◆ ABOUT THIS EXERCISE: Among the lines below, a stretch begins at the one with "Besides [BackendSpec]: listing" and ends at the one with "info.(ObjectSize) = Z.of_nat". Repeat that stretch exactly, ends included.

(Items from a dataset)
Content starts

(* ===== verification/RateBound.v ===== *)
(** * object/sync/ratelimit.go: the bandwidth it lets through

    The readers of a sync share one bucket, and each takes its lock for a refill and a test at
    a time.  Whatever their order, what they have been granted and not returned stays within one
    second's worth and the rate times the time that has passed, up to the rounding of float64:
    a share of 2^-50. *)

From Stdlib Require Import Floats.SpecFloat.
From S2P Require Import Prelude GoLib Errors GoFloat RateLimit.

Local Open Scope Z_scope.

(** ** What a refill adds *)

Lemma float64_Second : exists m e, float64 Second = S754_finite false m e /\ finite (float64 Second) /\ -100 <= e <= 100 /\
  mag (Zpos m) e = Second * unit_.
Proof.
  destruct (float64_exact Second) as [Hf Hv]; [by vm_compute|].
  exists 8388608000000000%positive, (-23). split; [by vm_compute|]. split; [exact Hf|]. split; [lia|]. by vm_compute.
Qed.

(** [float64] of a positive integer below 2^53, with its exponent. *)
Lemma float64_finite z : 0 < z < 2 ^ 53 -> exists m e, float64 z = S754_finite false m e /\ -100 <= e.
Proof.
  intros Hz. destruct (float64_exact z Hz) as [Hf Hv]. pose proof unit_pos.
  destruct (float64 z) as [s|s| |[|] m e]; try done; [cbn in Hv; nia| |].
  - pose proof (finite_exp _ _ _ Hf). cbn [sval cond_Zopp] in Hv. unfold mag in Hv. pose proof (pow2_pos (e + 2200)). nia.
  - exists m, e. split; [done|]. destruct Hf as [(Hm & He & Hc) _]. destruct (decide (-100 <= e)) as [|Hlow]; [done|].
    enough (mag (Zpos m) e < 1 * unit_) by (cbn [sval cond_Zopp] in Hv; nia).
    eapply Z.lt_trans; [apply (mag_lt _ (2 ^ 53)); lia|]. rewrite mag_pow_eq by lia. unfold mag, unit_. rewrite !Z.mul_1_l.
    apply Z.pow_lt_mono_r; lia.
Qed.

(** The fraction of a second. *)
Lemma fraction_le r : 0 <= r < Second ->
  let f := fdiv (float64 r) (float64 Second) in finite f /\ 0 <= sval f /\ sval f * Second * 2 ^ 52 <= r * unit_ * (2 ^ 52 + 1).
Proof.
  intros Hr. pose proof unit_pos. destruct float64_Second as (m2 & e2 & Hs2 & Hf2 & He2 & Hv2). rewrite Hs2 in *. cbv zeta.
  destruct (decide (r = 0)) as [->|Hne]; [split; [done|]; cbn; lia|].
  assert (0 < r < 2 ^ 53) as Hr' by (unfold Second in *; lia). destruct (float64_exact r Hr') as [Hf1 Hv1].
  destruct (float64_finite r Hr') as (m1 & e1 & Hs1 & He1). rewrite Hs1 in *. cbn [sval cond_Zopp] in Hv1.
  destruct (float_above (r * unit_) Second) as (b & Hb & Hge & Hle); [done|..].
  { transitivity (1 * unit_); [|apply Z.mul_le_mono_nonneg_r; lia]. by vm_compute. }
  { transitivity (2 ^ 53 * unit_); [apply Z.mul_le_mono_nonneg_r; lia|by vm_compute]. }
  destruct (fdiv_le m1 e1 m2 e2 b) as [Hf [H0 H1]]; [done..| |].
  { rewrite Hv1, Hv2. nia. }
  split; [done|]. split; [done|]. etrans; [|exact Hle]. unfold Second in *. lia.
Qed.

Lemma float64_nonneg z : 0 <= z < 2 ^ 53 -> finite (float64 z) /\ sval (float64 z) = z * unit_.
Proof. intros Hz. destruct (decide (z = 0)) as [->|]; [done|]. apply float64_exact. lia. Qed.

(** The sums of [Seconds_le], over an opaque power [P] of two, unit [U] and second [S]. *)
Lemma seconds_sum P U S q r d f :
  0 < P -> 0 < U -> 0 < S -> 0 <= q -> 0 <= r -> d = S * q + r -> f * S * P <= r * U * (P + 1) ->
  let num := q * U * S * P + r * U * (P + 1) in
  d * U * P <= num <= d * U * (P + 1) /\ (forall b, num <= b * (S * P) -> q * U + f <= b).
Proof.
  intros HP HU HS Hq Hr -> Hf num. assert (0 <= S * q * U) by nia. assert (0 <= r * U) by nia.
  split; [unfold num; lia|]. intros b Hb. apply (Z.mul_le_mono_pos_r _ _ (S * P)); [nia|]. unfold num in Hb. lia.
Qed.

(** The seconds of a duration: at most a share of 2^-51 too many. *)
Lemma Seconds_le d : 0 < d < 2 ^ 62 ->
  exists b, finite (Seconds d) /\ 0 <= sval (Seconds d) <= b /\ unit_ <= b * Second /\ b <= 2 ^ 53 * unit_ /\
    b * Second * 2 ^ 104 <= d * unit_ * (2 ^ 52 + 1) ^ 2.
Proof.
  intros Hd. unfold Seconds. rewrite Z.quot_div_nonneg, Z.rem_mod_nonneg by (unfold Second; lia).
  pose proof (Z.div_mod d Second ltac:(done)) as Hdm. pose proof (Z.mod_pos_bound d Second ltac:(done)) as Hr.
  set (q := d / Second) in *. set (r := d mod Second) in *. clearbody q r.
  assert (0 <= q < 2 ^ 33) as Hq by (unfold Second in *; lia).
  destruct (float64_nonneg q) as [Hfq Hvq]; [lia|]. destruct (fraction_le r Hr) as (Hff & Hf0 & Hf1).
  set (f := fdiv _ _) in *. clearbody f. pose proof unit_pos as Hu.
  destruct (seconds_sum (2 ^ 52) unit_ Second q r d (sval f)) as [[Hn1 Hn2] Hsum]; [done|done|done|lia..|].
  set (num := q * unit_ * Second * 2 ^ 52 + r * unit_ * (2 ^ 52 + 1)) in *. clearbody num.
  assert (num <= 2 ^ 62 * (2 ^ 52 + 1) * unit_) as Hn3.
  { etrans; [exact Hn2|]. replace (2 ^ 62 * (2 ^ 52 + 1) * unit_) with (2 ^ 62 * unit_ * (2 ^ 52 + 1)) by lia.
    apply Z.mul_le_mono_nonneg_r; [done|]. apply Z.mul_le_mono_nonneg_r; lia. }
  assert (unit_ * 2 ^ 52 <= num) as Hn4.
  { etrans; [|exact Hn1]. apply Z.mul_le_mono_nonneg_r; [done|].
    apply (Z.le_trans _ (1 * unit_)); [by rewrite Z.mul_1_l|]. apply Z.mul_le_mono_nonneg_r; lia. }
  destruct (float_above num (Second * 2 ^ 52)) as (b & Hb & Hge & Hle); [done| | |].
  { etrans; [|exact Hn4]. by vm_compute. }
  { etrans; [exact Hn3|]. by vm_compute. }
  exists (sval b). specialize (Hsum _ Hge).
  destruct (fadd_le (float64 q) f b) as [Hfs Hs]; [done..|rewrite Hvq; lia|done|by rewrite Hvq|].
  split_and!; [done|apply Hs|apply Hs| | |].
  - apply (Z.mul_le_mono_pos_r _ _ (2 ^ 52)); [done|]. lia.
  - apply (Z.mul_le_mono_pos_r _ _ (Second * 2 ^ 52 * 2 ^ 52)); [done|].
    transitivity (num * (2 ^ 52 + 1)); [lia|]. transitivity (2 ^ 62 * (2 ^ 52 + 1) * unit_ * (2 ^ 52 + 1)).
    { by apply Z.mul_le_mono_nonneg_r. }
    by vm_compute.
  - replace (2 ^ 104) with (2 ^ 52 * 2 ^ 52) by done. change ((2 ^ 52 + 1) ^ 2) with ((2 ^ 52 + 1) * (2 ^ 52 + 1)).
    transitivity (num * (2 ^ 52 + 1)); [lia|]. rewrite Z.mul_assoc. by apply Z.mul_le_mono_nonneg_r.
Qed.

Content ends
Content starts

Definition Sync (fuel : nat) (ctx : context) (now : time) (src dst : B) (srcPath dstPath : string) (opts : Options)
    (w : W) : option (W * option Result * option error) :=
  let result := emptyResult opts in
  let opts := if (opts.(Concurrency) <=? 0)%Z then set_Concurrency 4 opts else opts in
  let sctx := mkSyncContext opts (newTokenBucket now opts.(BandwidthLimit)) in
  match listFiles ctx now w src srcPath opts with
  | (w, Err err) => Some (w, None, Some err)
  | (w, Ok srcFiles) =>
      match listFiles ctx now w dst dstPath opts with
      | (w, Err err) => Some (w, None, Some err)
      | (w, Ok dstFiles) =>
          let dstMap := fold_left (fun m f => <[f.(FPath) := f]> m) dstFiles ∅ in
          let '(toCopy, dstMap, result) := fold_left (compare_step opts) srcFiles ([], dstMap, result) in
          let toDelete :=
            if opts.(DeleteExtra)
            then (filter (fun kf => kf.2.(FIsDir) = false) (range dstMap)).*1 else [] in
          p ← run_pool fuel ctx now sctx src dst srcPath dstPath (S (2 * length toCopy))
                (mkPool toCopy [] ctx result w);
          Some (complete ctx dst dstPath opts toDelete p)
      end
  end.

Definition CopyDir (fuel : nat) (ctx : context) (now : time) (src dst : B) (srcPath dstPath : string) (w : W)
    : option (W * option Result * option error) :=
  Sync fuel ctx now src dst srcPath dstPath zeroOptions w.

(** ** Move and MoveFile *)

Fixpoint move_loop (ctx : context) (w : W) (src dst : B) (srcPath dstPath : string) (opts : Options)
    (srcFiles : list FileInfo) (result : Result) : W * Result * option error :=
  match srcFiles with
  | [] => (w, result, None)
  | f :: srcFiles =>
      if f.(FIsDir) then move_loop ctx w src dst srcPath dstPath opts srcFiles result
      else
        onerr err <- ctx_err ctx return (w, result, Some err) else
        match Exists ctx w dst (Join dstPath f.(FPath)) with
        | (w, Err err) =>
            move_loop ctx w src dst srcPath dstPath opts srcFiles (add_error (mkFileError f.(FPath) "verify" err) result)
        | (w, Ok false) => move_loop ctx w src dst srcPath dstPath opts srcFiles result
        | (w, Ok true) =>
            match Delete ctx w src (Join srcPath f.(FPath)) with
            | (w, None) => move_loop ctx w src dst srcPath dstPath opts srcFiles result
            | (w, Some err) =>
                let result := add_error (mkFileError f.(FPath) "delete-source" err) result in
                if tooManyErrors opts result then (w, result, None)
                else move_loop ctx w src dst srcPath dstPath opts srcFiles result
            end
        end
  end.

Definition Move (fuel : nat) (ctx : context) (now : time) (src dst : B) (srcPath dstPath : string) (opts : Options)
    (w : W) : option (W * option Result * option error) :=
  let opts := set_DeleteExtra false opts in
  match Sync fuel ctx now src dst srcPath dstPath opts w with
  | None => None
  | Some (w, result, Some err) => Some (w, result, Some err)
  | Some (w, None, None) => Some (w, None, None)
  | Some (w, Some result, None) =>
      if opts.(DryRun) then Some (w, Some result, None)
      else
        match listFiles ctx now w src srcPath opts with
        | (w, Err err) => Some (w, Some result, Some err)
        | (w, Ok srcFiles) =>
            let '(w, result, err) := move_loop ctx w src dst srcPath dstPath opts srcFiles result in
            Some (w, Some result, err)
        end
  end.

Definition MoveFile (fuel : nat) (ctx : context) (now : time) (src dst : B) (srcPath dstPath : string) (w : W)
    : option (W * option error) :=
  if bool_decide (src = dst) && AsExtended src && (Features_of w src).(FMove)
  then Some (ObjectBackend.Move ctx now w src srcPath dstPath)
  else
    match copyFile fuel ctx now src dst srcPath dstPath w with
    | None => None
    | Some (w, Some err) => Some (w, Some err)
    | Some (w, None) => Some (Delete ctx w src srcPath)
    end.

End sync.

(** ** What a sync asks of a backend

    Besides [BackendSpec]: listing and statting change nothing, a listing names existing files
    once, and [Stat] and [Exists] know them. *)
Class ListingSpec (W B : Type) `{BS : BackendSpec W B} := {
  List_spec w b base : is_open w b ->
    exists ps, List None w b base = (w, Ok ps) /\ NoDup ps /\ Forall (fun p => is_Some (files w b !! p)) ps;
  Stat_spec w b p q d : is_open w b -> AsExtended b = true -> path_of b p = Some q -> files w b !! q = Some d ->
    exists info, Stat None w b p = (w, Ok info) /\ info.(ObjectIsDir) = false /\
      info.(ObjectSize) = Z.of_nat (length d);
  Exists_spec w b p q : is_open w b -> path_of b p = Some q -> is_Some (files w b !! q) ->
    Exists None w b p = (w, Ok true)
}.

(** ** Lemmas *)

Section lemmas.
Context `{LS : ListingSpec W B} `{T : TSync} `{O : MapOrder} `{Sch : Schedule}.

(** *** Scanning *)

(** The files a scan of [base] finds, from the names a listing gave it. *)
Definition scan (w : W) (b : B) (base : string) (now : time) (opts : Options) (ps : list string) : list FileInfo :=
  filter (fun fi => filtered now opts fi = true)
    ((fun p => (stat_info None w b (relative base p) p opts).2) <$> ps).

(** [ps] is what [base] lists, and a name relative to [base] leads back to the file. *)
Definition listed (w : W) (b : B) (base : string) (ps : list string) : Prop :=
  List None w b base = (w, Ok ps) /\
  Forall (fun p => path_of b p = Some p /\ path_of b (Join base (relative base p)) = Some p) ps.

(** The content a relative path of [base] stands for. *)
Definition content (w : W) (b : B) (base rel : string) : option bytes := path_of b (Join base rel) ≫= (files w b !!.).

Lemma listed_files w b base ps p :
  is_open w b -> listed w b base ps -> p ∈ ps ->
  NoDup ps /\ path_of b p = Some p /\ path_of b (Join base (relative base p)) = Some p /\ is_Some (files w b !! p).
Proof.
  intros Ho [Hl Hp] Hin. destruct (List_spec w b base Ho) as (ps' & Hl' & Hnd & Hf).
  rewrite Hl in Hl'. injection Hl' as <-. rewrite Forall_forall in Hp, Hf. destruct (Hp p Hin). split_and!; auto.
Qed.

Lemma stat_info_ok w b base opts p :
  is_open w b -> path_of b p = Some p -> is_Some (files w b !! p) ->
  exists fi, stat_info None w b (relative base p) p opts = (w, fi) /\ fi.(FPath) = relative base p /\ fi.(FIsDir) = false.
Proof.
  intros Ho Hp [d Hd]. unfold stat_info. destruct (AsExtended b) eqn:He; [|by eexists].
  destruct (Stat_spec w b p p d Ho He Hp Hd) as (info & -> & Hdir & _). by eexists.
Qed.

Content ends
Content starts

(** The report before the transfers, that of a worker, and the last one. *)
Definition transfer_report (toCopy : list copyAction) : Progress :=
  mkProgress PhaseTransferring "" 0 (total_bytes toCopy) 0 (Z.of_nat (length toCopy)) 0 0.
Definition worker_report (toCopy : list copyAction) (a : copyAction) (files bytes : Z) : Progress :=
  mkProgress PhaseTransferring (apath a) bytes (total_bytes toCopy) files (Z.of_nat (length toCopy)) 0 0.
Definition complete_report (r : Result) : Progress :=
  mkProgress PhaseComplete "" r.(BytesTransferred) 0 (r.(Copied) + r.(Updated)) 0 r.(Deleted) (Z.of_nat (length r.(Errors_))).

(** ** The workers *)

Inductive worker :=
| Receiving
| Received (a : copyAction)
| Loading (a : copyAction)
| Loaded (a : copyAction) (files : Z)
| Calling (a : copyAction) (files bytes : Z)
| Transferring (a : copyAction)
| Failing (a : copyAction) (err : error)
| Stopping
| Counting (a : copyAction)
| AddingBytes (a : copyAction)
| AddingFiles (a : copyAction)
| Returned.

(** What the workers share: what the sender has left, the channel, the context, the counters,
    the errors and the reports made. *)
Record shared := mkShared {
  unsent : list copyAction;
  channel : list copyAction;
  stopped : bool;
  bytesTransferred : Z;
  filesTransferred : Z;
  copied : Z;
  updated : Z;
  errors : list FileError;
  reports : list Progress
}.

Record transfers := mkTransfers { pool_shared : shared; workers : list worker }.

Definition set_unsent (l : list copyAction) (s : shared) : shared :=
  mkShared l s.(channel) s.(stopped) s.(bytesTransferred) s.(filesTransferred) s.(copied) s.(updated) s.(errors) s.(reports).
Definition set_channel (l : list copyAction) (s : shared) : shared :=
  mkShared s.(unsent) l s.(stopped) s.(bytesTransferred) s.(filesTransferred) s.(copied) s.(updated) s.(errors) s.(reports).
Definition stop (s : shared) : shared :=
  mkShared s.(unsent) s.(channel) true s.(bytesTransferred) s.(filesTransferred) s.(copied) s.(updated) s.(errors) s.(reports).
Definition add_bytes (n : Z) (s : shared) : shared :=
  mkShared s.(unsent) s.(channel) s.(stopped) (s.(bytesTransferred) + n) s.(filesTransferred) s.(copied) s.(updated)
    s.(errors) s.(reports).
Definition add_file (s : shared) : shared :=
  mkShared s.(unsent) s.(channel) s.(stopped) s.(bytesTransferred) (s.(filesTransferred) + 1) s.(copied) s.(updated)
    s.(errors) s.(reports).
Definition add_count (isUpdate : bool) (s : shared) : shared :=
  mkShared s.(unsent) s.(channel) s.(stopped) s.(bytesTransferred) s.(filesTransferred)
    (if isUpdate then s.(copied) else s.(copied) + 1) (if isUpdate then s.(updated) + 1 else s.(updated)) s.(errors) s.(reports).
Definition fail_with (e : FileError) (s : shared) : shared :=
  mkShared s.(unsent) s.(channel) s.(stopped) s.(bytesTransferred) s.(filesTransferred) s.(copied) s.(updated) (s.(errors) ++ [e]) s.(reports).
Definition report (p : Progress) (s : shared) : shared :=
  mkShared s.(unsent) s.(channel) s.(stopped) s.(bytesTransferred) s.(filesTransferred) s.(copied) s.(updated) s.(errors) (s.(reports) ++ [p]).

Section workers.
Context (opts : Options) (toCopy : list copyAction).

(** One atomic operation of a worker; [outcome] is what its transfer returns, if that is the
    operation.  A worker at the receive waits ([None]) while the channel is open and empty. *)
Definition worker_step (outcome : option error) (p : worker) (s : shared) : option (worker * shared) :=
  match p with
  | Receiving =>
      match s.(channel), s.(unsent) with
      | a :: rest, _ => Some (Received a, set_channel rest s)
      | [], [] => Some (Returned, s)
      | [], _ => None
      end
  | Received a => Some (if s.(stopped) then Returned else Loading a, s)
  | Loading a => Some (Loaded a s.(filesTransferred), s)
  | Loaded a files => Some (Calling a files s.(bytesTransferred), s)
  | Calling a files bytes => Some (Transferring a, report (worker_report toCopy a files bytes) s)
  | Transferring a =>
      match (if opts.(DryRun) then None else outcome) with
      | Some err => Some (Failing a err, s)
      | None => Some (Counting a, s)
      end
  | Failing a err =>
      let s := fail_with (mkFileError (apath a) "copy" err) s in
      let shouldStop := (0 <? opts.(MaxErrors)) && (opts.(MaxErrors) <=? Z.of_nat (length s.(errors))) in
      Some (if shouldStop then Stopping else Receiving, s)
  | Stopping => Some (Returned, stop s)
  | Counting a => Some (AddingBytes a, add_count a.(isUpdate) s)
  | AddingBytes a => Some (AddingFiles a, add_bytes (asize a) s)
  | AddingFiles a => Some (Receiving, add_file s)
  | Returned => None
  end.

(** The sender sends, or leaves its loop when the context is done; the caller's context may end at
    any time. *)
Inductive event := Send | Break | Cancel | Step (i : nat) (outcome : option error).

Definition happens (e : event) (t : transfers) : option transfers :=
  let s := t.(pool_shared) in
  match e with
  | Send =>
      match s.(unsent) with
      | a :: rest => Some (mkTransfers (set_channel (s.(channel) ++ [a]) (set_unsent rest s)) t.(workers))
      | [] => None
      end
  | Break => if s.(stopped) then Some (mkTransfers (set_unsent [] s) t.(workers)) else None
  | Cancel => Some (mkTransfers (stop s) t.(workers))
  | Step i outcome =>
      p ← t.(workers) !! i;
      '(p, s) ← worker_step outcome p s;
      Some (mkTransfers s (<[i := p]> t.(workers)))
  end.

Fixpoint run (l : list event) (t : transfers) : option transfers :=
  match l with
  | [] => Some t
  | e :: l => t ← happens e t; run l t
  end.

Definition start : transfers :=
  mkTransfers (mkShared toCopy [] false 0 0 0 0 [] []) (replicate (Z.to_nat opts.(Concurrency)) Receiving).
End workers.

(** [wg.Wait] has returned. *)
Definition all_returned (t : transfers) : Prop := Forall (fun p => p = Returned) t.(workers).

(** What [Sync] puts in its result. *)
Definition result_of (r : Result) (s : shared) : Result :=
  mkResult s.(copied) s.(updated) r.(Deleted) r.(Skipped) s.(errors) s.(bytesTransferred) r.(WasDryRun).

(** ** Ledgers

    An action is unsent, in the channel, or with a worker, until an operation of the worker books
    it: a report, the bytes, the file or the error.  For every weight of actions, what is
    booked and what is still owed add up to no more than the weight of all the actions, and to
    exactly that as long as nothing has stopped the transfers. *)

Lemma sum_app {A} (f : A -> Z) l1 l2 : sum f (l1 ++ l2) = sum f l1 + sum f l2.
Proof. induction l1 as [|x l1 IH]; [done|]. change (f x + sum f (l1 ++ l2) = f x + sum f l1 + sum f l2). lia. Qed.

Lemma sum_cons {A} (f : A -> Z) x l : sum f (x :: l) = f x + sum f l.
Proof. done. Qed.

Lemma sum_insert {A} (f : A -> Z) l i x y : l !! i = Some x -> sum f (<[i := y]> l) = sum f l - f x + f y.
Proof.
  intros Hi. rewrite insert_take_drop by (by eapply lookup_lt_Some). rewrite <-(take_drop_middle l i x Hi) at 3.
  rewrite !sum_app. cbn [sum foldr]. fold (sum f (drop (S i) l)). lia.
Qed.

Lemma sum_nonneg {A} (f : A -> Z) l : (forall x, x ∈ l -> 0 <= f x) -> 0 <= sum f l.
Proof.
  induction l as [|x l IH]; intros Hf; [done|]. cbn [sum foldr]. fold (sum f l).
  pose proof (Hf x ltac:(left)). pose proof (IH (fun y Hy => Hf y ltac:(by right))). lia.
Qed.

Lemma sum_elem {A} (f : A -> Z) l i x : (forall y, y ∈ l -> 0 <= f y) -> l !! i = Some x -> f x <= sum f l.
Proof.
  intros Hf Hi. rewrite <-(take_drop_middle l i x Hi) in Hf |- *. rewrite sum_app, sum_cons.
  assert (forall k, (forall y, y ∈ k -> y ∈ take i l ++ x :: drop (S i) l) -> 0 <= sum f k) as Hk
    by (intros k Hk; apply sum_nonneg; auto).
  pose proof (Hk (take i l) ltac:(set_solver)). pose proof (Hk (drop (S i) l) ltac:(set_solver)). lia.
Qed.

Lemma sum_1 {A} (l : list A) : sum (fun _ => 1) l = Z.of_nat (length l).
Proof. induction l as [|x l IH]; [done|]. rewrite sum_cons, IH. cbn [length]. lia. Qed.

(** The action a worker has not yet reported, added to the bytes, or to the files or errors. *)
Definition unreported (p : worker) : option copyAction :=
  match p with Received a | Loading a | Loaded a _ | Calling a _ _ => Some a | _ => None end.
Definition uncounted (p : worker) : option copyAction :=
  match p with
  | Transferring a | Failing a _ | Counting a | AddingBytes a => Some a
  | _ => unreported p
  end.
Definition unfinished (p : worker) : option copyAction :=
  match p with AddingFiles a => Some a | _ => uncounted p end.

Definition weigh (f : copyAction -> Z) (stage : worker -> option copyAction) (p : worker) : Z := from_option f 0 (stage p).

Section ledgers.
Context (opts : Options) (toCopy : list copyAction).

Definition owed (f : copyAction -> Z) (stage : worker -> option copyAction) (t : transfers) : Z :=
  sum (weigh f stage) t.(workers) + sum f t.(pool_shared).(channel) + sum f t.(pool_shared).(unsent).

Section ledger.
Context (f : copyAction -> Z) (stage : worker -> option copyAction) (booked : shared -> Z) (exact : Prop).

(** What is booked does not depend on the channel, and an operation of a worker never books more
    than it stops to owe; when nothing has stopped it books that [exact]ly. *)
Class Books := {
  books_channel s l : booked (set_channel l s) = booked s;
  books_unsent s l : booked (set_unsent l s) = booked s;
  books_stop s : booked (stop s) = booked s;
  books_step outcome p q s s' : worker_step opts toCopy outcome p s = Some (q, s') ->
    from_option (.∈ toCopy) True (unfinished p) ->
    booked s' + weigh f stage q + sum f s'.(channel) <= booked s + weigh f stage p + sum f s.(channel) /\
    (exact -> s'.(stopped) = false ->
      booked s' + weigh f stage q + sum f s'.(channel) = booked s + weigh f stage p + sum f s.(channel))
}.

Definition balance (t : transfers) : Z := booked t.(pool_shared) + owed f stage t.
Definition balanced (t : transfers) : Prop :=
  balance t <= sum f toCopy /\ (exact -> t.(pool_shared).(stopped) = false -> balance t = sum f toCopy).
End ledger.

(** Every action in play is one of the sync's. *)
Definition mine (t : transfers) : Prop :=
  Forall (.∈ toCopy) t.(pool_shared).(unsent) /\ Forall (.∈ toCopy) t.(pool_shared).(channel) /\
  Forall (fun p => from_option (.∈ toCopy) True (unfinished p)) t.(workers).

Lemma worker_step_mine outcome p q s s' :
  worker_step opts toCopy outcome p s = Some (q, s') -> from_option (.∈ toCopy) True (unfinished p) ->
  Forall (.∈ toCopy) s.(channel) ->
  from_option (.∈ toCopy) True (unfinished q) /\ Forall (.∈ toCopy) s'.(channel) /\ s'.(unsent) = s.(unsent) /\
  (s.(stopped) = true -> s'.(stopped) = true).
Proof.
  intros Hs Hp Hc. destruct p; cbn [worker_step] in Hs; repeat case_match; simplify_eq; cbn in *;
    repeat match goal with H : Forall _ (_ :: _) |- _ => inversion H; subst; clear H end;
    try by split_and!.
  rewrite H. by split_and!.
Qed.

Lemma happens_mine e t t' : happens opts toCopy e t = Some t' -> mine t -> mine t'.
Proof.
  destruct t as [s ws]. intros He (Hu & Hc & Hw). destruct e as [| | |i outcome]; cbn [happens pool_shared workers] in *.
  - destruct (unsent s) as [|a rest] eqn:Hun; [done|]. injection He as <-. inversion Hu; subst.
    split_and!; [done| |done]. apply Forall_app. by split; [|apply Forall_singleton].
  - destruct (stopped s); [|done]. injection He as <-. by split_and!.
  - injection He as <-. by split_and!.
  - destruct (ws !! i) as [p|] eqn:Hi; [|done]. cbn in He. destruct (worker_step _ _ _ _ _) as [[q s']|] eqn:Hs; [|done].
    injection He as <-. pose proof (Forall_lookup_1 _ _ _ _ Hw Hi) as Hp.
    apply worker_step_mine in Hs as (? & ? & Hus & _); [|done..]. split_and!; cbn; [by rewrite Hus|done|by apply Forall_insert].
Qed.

Content ends

◆ SOLUTION TO THE EXERCISE:
    Besides [BackendSpec]: listing and statting change nothing, a listing names existing files
    once, and [Stat] and [Exists] know them. *)
Class ListingSpec (W B : Type) `{BS : BackendSpec W B} := {
  List_spec w b base : is_open w b ->
    exists ps, List None w b base = (w, Ok ps) /\ NoDup ps /\ Forall (fun p => is_Some (files w b !! p)) ps;
  Stat_spec w b p q d : is_open w b -> AsExtended b = true -> path_of b p = Some q -> files w b !! q = Some d ->
    exists info, Stat None w b p = (w, Ok info) /\ info.(ObjectIsDir) = false /\
      info.(ObjectSize) = Z.of_nat (length d);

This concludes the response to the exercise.